I think I paid $7.99 for mine and bought it from Lowe's.


----------



## thenance007 (Oct 8, 2012)

*Your pumpkin is NOT safe to eat!*

Unfortunately your wife did two things seriously wrong--and eating any of that pumpkin could kill you!

1. It is not safe to water bath pumpkin because it is a low acid food--like most vegetables and all meats, it *must* be pressure canned.

2. It is not safe to can pureed pumpkin even in a pressure canner, only cubed pumpkin. Pureed pumpkin is apparently too dense and there is actually a warning in the canning manuals against it.

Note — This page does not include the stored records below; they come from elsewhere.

(* ===== verification/Meters.v ===== *)
(** The keyed store of the throttles and the meters it serves.

    [store_ok] is kept by every operation of the store. A [Meter] is what a
    window type offers to the store, and [MeterLaws] the law under which the
    store's sweeps cannot be observed; fixed windows, tallies and token buckets
    are its instances, and [metered_refines] is the refinement every one of
    them inherits: with room for its keys, the store answers as a map that
    never forgets. *)

From Stdlib Require Import ZArith Lia.
From stdpp Require Import base list numbers option strings gmap fin_maps fin_map_dom.
From S2P Require Import Prelude Throttle.

Open Scope Z_scope.

(** ** The least key of a map *)

Lemma foldl_min_spec l x :
  (foldl Z.min x l = x \/ foldl Z.min x l ∈ l) /\
  foldl Z.min x l <= x /\ Forall (Z.le (foldl Z.min x l)) l.
Proof.
  revert x. induction l as [|y l IH]; intros x; simpl; [repeat split; auto; lia|].
  destruct (IH (Z.min x y)) as (Hin & Hle & Hall). split_and!.
  - destruct Hin as [->|?]; [|right; by right].
    destruct (Z.min_spec x y) as [[? ->]|[? ->]]; [by left|right; left].
  - lia.
  - constructor; [lia|done].
Qed.

Lemma least_Some l t : least l = Some t -> t ∈ l /\ Forall (Z.le t) l.
Proof.
  destruct l as [|x l]; simpl; [done|]. intros [= <-].
  destruct (foldl_min_spec l x) as ([->|?] & ? & ?).
  - split; [by left|constructor; [lia|]]. by destruct (foldl_min_spec l x) as (_ & _ & ?).
  - split; [by right|by constructor].
Qed.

So unfortunately, I really don't think any of your canned pumpkin is safe to eat, and I would throw it *all* away, especially since you already have some spoilage evident.

It would be very worthwhile for you to invest in the Ball Canning Blue Book to learn the basics or at least go to the National Center for Home Food Preservation website and get instructions before you try canning anything else. You really need to understand what can be water bath canned and what must be pressure canned--water bath canning something that has to be pressure canned can kill you!

http://nchfp.uga.edu/tips/fall/pumpkins.html


----------